The 297th Infantry Division (297. Infanterie-Division) was an Infantry Division within the German Army, active during the Second World War. It was one of the components of the 6th Army during its failed attack on Stalingrad.

==Operational history==
The 297th Infantry Division was activated on 31 January 1940 and raised in March as part of the eighth wave of Wehrmacht divisions, assembled from the men of Military district "WK VII", which is now Bruck an der Leitha and the surrounding Lower Austrian areas, out of men from the 27th; 44th; 45th; 57th and 268th Infantry Divisions. The divisions of the eighth wave were referred to by some as the "class of 1918", as they consisted largely of young men born in that year, who would be the ages of 21 and 22 upon being called-up.

The division served as an OKH reserve division throughout the Western Campaign of 1940, later being re-stationed in Poland in July 1940 as the initial preparations for Operation Barbarossa were made.

===Barbarossa, Stalingrad and capitulation===
The 297th Infantry Division attacked through Ukraine as part of Army Group South to meet its objective in conquering Kiev. The division first aided in the capture of Zhytomyr in July, followed by Uman the following month before taking out Kiev in September.
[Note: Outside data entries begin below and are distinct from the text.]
(* ===== verification/Builtin.v ===== *)
(** The FIFO and priority-heap run queues: builtin/fifo.rs, builtin/prio_heap.rs
    and custom.rs of libs/rpcstack-sched/src. *)
From S2P Require Export Sched.

(** ** First in, first out *)

Module Fifo.
Record FifoQueue (T : Type) := MkFifo { inner : list T }.
Arguments MkFifo {T} _.
Arguments inner {T} _.

#[export] Instance fifo_run_queue {T} : RunQueue T (FifoQueue T) := {|
  FLAVOR := Fifo;
  with_capacity _ := Ret (MkFifo []);
  push self item _ := MkFifo (inner self ++ [item]);
  pop self :=
    match inner self with
    | [] => (None, self)
    | item :: inner => (Some item, MkFifo inner)
    end;
  len self := length (inner self);
  on_poll_start self _ := self;
  on_poll_end self _ _ := self;
  on_idle self := self;
  on_task_exit self _ := self;
|}.

#[export] Instance fifo_laws {T} : RunQueueLaws T (FifoQueue T).
Proof.
  refine {| queued := inner; queue_ok _ := True |}; try done.
  - intros cap q [= <-]. done.
  - intros q t v _. simpl. split; [done|]. by rewrite Permutation_app_comm.
  - intros [[|t l]] _; split; cbn; try split; done.
Defined.

Lemma fifo_run_order {T} (q : FifoQueue T) ops :
  let r := sched_run q ops in inner q ++ pushes ops = r.2 ++ inner r.1.
Proof.
  revert q; induction ops as [|o ops IH]; intros q; cbn [sched_run]; [by rewrite app_nil_r|].
  assert (let r := sched_step q o in inner q ++ pushes [o] = r.2 ++ inner r.1) as Hs.
  { destruct q as [l], o; cbn; rewrite ?app_nil_r; try done. by destruct l. }
  destruct (sched_step q o) as [q' ts]. specialize (IH q').
  destruct (sched_run q' ops) as [q'' ts']. cbn [fst snd] in *.
  change (pushes (o :: ops)) with (pushes ([o] ++ ops)). unfold pushes in *.
  rewrite omap_app, app_assoc, Hs, <-!app_assoc. by f_equal.
Qed.

(** The FIFO queue pops tasks in exactly the order they were pushed. *)
Theorem fifo_pops_in_order {T} cap (q : FifoQueue T) ops :
  with_capacity cap = Ret q →
  (sched_run q ops).2 `prefix_of` pushes ops.
Proof.
  intros [= <-]. pose proof (fifo_run_order (MkFifo []) ops) as Hr. cbn zeta in Hr.
  cbn [inner app] in Hr. rewrite Hr. by eexists.
Qed.

Lemma fifo_pops_in_order_witness :
  let q : FifoQueue nat := MkFifo [] in
  let v := MkView 0 (MkMeta 0) 0 0 0 in
  (sched_run q [Push 1 v; Push 2 v; Pop; Push 3 v; Pop]).2 `prefix_of` [1; 2; 3].
Proof. intros q v. exact (fifo_pops_in_order 0 q [Push 1 v; Push 2 v; Pop; Push 3 v; Pop] eq_refl). Defined.
End Fifo.

(** ** The priority heap *)

Module PrioHeap.
Section prio_heap.
  Context {T : Type} {HB : BinaryHeap (Keyed T)}.

Record BinaryHeapQueue := MkQueue { q : heap (Keyed T); infra_q : list T }.

#[export] Instance prio_run_queue : RunQueue T BinaryHeapQueue := {|
  FLAVOR := Prio;
  with_capacity _ := Ret (MkQueue heap_new []);
  push self item view :=
    if is_infra (meta view) then MkQueue (q self) (infra_q self ++ [item])
    else MkQueue (heap_push (MkKeyed (meta view) item) (q self)) (infra_q self);
  pop self :=
    match infra_q self with
    | item :: infra_q => (Some item, MkQueue (q self) infra_q)
    | [] =>
        match heap_pop (q self) with
        | Some (keyed, q) => (Some (item keyed), MkQueue q (infra_q self))
        | None => (None, self)
        end
    end;
  len self := heap_len (q self) + length (infra_q self);
  on_poll_start self _ := self;
  on_poll_end self _ _ := self;
  on_idle self := self;
  on_task_exit self _ := self;
|}.

Context {HL : BinaryHeapLaws (Keyed T) keyed_le}.

Definition all_items (self : BinaryHeapQueue) : list T :=
  (item <$> heap_list (q self)) ++ infra_q self.

#[export] Instance prio_laws : RunQueueLaws T BinaryHeapQueue.
Proof.
  refine {| queued := all_items; queue_ok _ := True |}; try done.
  - intros cap qu [= <-]. split; [done|]. unfold all_items. simpl. by rewrite heap_list_new.
  - intros qu t v _. split; [done|]. unfold all_items. simpl. destruct (is_infra (meta v)); simpl.
    + by rewrite app_assoc, Permutation_app_comm.
    + by rewrite heap_list_push.
  - intros [h [|t l]] _; (split; [done|]); unfold all_items; simpl.
    + destruct (heap_pop h) as [[k h']|] eqn:Hp; simpl.
      * apply heap_pop_Some in Hp as [-> _]. simpl. done.
      * apply heap_pop_None in Hp. by rewrite Hp.
    + by rewrite Permutation_middle.
  - intros qu _. unfold all_items. simpl. by rewrite length_app, length_fmap, heap_len_list.
Defined.

(** The keyed tasks the queue holds, in the order they were pushed, as an
    abstract state; infrastructure work carries [INFRA]. *)
Definition lanes (self : BinaryHeapQueue) : Prop :=
  Forall (λ k, is_infra (keyed_meta k) = false) (heap_list (q self)).

Lemma lanes_step self o : lanes self → lanes (sched_step self o).1.
Proof.
  unfold lanes. destruct o as [t v| |v|v o| |i]; cbn; try done.
  - destruct (is_infra (meta v)) eqn:Hi; simpl; [done|]. intros Hl. rewrite heap_list_push.
    by constructor.
  - destruct self as [h [|t l]]; cbn [q infra_q]; [|done].
    destruct (heap_pop h) as [[k h']|] eqn:Hp; simpl; [|done].
    apply heap_pop_Some in Hp as [-> _]. by intros [_ ?]%Forall_cons.
Qed.

(** A pop of the priority-heap queue returns infrastructure work first,
    oldest first; with none waiting it returns a task of the smallest [Meta]
    among all that wait, which is never infrastructure work; all others keep
    waiting. *)
Theorem prio_pop_best cap self0 ops :
  with_capacity cap = Ret self0 →
  let self := (sched_run self0 ops).1 in
  match infra_q self with
  | t :: ts => pop self = (Some t, MkQueue (q self) ts)
  | [] =>
      match pop self with
      | (None, self') => heap_list (q self) = []
      | (Some t, self') => ∃ m, heap_list (q self) ≡ₚ MkKeyed m t :: heap_list (q self') ∧
          infra_q self' = [] ∧ is_infra m = false ∧
          Forall (λ k, meta_value m ≤ meta_value (keyed_meta k))%Z (heap_list (q self))
      end
  end.
Proof.
  intros [= <-]. set (self0 := MkQueue heap_new []).
  assert (lanes self0) as H0 by (unfold lanes; simpl; by rewrite heap_list_new).
  assert (lanes (sched_run self0 ops).1) as Hl.
  { revert H0. generalize self0. induction ops as [|o ops IH]; intros s Hs; [done|]. cbn [sched_run].
    pose proof (lanes_step s o Hs). destruct (sched_step s o) as [s' ts]. specialize (IH s').
    destruct (sched_run s' ops). by apply IH. }
  intros self. fold self in Hl. destruct self as [h [|t ts]]; cbn [infra_q q]; [|done].
  unfold lanes in Hl. simpl in *. destruct (heap_pop h) as [[[m t] h']|] eqn:Hp; simpl.
  - apply heap_pop_Some in Hp as [Hperm Hmax]. exists m.
    assert (is_infra m = false) as Hm by (rewrite Hperm in Hl; by apply Forall_cons in Hl as [? _]).
    split_and!; [done..|]. eapply Forall_impl; [exact Hmax|]. intros k. by rewrite keyed_le_value.
  - by apply heap_pop_None in Hp.
Qed.
End prio_heap.

Lemma prio_pop_best_witness :
  let view m := MkView 0 (MkMeta m) 0 0 0 in
  let HB := sorted_heap (@keyed_le nat) in
  let self := (sched_run (MkQueue heap_new []) [Push 1 (view 30%Z); Push 2 (view 0%Z); Pop;
                 Push 3 (view 20%Z); Push 4 (view 40%Z)]).1 in
  match pop self with
  | (None, self') => heap_list (q self) = []
  | (Some t, self') => t = 3 ∧ ∃ m, heap_list (q self) ≡ₚ MkKeyed m t :: heap_list (q self') ∧
      infra_q self' = [] ∧ is_infra m = false ∧
      Forall (λ k, meta_value m ≤ meta_value (keyed_meta k))%Z (heap_list (q self))
  end.
Proof.
  intros view HB self. pose (HL := sorted_heap_laws (@keyed_le nat)).
  pose proof (prio_pop_best 0 (MkQueue heap_new []) [Push 1 (view 30%Z); Push 2 (view 0%Z); Pop;
    Push 3 (view 20%Z); Push 4 (view 40%Z)] eq_refl) as Hp.
  split; [done|exact Hp].
Defined.
End PrioHeap.

(** ** The slot for a new queue *)

Module Custom.
Section custom.
  Context {T : Type} {HB : BinaryHeap (Keyed T)}.

Record Queue := MkQueue { q : heap (Keyed T); infra_q : list T }.

(** Without the [lifecycle_trace] feature, which only records events. *)
#[export] Instance custom_run_queue : RunQueue T Queue := {|
  FLAVOR := Prio;
  with_capacity _ := Ret (MkQueue heap_new []);
  push self item view :=
    if is_infra (meta view) then MkQueue (q self) (infra_q self ++ [item])
    else MkQueue (heap_push (MkKeyed (meta view) item) (q self)) (infra_q self);
  pop self :=
    match infra_q self with
    | item :: infra_q => (Some item, MkQueue (q self) infra_q)
    | [] =>
        match heap_pop (q self) with
        | Some (keyed, q) => (Some (item keyed), MkQueue q (infra_q self))
        | None => (None, self)
        end
    end;
  len self := heap_len (q self) + length (infra_q self);
  on_poll_start self _ := self;
  on_poll_end self _ _ := self;
  on_idle self := self;
  on_task_exit self _ := self;
|}.

#[local] Existing Instance PrioHeap.prio_run_queue.

(** As documented, it starts as a copy of the priority heap: every run gives
    the same tasks. *)
Lemma custom_is_prio_heap (ops : list (sched_op T)) (self : Queue) :
  (sched_run self ops).2
    = (sched_run (PrioHeap.MkQueue (q self) (infra_q self)) ops).2.
Proof.
  revert self; induction ops as [|o ops IH]; intros self; [done|]. cbn [sched_run].
  assert (let r := sched_step self o in
    sched_step (PrioHeap.MkQueue (q self) (infra_q self)) o
      = (PrioHeap.MkQueue (q r.1) (infra_q r.1), r.2)) as Hs.
  { destruct self as [h l], o as [t v| |v|v o| |i]; cbn; try done.
    - by destruct (is_infra (meta v)).
    - destruct l; [|done]. by destruct (heap_pop h) as [[k h']|]. }
  cbn zeta in Hs. rewrite Hs. destruct (sched_step self o) as [self' ts]. cbn [fst snd].
  specialize (IH self'). destruct (sched_run self' ops), (sched_run _ ops).
  cbn in *. by subst.
Qed.
End custom.
End Custom.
It then went through a war-torn Kharkov and into Rostov before the year ended. During the take-over of Ukraine, the division served as part of the 6th Army's XLIV Army Corps, under General of the Infantry Koch.

The division survived the hazards of the Soviet winter offensive, being moved around the 6th Army in January as the Wehrmacht prepared to continue their assault on the Soviet Union, helping to re-take Kharkov in May. The division's commander, Lieutenant General Max Pfeffer, anticipating a long upcoming struggle, joked to a Captain under his command over the latter's reluctance to accept a transfer offer to France, saying "just be happy that you're getting a break. The war will last long enough and be terrible enough for you to get a good taste of it." On 10 June the division began crossing the Seversky Donets River by assault boat, constructing a bridge for other units, including the 14th Panzer Division. The division continued to make inroads around the Black Sea to attack the industrial city of Stalingrad, serving in IV corps under General of the Engineers Erwin Jaenecke.

During the Battle of Stalingrad, some units within the division were seen to construct caves which would later be transformed into a field hospital and an equipment storage room. The division fought in the ruined city until Field Marshal Friedrich Paulus' surrender in January 1943, with the 297th division's and IV Army Corps mutual commander, General Pfeffer, following suit into Soviet captivity on the 16th. With the airfield lost to the Red Army, the division was so badly-beaten it could hardly be considered a proper fighting force. Pfeffer's successor as division commander, Major General Moritz von Drebber, finally surrendered to the Red Army a mere nine days later. A photograph of Drebber and several other Axis commanders was taken; one of the men photographed was Dr. Otto Renoldi, the chief surgeon for the 6th Army. A chaplain for the division was executed by a Soviet officer when he bent over to treat a wounded man.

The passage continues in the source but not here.